Your assignment => When you reach the line in the listing below that contains "match WeatherTrigger.isTriggered tr", begin returning lines exactly as written, and stop after the line that contains "(** [getDailySummary()] (lines". Return no other lines.

Exercise data =>
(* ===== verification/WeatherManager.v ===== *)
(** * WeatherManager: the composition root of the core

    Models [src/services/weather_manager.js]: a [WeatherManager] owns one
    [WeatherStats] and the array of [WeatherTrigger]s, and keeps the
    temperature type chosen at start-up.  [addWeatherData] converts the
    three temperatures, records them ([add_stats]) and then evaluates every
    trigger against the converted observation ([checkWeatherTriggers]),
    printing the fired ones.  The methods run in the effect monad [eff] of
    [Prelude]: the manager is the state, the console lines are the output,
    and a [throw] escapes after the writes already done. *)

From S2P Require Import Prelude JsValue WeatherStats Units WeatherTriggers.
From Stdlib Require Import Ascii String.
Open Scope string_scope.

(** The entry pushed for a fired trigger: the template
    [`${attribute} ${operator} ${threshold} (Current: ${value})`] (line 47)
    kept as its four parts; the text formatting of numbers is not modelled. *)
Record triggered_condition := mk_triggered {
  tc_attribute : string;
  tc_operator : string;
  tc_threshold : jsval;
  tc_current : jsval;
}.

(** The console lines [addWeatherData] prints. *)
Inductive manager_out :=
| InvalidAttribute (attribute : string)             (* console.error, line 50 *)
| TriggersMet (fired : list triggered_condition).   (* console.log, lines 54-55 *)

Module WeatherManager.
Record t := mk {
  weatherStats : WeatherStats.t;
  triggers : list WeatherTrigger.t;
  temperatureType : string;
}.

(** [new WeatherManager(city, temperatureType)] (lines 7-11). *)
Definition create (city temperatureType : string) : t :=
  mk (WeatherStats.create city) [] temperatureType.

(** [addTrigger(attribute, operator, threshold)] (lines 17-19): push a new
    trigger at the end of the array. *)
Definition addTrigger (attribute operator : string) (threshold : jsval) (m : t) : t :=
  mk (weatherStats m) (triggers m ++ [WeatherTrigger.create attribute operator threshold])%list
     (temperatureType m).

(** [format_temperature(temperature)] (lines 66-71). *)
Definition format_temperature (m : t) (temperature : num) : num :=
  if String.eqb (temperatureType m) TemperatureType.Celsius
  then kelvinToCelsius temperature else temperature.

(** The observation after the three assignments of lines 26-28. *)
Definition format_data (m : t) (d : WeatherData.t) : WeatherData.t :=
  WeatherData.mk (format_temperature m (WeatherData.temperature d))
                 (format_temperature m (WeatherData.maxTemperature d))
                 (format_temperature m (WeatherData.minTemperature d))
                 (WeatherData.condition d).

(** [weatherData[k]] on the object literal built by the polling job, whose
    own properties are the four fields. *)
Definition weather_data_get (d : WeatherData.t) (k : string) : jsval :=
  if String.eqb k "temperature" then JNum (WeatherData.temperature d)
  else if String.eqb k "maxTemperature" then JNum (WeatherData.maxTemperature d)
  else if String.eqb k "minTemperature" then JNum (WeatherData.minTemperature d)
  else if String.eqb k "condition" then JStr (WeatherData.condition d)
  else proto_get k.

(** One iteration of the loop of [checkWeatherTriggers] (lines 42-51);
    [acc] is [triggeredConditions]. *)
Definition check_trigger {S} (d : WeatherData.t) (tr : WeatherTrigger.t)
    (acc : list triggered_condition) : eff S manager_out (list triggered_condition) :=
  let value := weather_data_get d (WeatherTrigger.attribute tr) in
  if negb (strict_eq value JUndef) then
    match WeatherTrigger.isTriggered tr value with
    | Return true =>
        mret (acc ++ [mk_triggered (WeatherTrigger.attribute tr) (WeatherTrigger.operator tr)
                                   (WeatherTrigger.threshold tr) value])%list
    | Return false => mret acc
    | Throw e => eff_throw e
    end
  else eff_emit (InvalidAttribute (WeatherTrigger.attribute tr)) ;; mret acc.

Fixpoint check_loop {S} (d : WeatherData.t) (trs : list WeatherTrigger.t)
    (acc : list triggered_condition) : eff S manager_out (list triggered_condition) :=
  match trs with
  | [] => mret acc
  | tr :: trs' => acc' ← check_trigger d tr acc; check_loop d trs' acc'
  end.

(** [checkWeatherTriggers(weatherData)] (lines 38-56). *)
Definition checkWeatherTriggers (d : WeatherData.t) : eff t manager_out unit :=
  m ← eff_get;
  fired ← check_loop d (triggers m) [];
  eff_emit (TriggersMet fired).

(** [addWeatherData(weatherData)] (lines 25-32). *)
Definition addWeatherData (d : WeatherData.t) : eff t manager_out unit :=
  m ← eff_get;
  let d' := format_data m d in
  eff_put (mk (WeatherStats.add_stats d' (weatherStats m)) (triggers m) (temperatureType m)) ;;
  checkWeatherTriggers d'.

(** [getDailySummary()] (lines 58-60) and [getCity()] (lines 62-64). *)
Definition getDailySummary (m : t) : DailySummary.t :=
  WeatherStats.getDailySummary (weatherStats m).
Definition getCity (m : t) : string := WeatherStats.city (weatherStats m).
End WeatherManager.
---
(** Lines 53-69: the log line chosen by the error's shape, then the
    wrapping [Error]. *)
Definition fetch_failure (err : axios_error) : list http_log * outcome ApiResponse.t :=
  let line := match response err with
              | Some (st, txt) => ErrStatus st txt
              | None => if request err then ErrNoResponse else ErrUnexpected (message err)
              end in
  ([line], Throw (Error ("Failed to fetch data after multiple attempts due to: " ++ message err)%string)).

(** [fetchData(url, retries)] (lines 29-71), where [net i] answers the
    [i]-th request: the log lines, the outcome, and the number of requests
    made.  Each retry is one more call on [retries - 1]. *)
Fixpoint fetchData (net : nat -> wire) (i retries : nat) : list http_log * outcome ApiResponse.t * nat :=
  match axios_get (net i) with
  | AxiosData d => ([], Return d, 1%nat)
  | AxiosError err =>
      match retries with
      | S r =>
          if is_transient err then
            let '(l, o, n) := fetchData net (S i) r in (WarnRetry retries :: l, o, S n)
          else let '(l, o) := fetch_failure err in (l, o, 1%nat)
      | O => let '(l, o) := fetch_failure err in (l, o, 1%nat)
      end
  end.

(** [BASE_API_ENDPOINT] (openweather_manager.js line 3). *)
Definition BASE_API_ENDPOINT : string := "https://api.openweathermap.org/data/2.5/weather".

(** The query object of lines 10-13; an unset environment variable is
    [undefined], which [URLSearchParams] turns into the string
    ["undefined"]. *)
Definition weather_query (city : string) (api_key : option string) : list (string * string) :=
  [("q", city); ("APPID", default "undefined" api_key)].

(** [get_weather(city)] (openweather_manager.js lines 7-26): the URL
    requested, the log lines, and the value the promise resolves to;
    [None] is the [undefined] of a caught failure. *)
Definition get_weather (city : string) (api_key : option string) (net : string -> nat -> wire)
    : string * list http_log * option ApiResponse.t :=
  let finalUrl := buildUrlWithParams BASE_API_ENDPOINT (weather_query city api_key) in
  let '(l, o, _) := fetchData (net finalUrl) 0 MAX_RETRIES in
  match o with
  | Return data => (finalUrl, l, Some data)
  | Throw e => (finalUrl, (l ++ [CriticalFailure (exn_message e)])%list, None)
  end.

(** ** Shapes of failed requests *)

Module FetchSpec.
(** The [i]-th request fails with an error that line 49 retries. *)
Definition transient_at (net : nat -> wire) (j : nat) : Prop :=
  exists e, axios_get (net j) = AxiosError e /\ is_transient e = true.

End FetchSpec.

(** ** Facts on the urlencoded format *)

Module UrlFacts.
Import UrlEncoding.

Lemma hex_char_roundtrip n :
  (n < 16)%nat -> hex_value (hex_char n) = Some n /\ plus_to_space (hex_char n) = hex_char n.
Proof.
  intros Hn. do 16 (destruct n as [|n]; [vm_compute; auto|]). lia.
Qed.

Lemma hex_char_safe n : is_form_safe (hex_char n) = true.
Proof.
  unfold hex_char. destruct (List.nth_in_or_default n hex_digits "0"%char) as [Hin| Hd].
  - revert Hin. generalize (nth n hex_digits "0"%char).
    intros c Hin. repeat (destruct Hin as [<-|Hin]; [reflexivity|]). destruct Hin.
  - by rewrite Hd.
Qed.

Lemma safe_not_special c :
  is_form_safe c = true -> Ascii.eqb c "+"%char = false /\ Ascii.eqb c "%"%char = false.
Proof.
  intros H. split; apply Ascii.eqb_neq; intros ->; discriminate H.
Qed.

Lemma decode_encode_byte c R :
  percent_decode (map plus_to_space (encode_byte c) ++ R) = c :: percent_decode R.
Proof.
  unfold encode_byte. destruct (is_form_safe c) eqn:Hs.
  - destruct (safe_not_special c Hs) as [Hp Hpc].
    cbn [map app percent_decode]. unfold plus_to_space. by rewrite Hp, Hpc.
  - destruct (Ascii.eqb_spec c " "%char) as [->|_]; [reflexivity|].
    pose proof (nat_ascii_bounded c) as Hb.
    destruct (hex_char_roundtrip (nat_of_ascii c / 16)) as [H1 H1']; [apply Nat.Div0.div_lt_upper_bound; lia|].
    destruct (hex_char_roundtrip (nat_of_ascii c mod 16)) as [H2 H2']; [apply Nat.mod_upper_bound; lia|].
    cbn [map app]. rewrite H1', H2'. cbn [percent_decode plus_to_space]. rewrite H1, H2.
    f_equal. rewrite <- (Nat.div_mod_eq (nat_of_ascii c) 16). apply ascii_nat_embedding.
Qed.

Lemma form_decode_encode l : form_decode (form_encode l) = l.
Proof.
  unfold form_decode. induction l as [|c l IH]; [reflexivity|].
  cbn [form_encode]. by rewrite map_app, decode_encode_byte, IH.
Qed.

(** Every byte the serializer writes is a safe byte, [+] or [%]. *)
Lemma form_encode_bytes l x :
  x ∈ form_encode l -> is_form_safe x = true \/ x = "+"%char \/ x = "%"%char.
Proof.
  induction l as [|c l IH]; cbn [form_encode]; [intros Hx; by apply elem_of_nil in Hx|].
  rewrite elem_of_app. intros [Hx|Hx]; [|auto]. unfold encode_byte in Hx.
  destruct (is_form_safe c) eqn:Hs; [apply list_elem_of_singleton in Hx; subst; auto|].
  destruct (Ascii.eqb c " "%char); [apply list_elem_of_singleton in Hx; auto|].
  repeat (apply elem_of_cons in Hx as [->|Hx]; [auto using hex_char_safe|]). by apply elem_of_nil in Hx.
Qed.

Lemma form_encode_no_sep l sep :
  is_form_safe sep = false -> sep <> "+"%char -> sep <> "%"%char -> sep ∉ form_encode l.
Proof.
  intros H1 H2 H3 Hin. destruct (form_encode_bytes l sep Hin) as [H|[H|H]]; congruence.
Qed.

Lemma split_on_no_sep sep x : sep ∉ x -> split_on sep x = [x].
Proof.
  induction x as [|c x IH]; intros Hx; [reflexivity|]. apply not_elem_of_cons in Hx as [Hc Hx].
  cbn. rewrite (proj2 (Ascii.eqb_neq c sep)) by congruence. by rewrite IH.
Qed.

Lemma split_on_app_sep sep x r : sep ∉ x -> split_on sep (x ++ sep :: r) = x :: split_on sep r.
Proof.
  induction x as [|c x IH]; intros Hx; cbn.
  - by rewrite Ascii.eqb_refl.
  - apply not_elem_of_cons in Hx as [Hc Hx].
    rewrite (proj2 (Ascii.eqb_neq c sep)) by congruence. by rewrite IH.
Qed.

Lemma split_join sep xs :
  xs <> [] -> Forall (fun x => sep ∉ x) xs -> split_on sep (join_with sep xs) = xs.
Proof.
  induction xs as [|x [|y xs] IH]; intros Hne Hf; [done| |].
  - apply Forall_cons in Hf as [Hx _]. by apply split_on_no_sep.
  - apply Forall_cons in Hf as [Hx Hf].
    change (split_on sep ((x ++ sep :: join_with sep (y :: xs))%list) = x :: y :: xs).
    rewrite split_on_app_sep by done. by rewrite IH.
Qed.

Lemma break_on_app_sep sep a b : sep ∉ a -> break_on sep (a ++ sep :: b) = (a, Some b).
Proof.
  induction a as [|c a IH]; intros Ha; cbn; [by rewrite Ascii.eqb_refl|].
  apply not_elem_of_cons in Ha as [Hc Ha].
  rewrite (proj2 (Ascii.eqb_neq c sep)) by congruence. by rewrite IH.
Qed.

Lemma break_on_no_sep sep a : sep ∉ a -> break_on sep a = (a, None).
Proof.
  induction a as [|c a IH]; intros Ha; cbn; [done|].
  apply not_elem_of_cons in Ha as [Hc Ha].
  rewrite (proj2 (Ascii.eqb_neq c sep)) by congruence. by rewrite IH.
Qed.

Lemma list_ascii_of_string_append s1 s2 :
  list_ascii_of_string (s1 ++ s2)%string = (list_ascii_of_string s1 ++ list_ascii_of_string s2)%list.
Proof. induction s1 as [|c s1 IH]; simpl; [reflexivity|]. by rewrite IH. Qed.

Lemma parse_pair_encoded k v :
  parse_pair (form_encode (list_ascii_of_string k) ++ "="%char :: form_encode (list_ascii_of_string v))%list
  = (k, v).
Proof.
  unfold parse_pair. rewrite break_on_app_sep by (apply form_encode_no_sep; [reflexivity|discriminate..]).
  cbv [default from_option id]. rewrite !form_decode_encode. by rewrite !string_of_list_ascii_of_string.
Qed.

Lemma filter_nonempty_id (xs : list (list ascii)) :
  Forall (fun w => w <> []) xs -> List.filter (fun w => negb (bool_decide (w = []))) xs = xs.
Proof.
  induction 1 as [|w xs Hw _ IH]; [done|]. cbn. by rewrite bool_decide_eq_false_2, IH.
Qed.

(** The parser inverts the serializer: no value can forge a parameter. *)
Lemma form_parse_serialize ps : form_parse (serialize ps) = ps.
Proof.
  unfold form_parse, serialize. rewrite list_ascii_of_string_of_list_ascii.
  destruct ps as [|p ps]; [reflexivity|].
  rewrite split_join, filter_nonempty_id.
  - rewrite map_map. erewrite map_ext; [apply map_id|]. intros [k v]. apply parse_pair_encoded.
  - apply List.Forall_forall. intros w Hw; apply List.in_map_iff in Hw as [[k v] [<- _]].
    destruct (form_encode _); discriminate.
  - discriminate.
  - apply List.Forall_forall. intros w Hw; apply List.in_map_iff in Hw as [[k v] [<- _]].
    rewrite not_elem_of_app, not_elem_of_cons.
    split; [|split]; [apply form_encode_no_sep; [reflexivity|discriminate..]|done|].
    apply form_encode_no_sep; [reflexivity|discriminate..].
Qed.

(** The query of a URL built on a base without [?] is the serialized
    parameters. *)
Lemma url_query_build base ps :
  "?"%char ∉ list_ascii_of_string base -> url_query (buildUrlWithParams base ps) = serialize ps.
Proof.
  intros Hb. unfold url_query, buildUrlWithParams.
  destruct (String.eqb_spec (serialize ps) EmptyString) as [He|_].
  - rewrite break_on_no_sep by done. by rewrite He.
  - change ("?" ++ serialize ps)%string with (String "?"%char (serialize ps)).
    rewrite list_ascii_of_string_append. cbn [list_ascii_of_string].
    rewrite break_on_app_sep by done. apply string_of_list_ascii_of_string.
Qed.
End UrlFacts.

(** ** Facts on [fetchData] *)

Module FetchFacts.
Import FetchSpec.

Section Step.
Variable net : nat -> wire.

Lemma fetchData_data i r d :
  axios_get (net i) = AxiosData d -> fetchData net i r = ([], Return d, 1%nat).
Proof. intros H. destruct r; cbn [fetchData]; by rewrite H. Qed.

Task output =>
    match WeatherTrigger.isTriggered tr value with
    | Return true =>
        mret (acc ++ [mk_triggered (WeatherTrigger.attribute tr) (WeatherTrigger.operator tr)
                                   (WeatherTrigger.threshold tr) value])%list
    | Return false => mret acc
    | Throw e => eff_throw e
    end
  else eff_emit (InvalidAttribute (WeatherTrigger.attribute tr)) ;; mret acc.

Fixpoint check_loop {S} (d : WeatherData.t) (trs : list WeatherTrigger.t)
    (acc : list triggered_condition) : eff S manager_out (list triggered_condition) :=
  match trs with
  | [] => mret acc
  | tr :: trs' => acc' ← check_trigger d tr acc; check_loop d trs' acc'
  end.

(** [checkWeatherTriggers(weatherData)] (lines 38-56). *)
Definition checkWeatherTriggers (d : WeatherData.t) : eff t manager_out unit :=
  m ← eff_get;
  fired ← check_loop d (triggers m) [];
  eff_emit (TriggersMet fired).

(** [addWeatherData(weatherData)] (lines 25-32). *)
Definition addWeatherData (d : WeatherData.t) : eff t manager_out unit :=
  m ← eff_get;
  let d' := format_data m d in
  eff_put (mk (WeatherStats.add_stats d' (weatherStats m)) (triggers m) (temperatureType m)) ;;
  checkWeatherTriggers d'.

(** [getDailySummary()] (lines 58-60) and [getCity()] (lines 62-64). *)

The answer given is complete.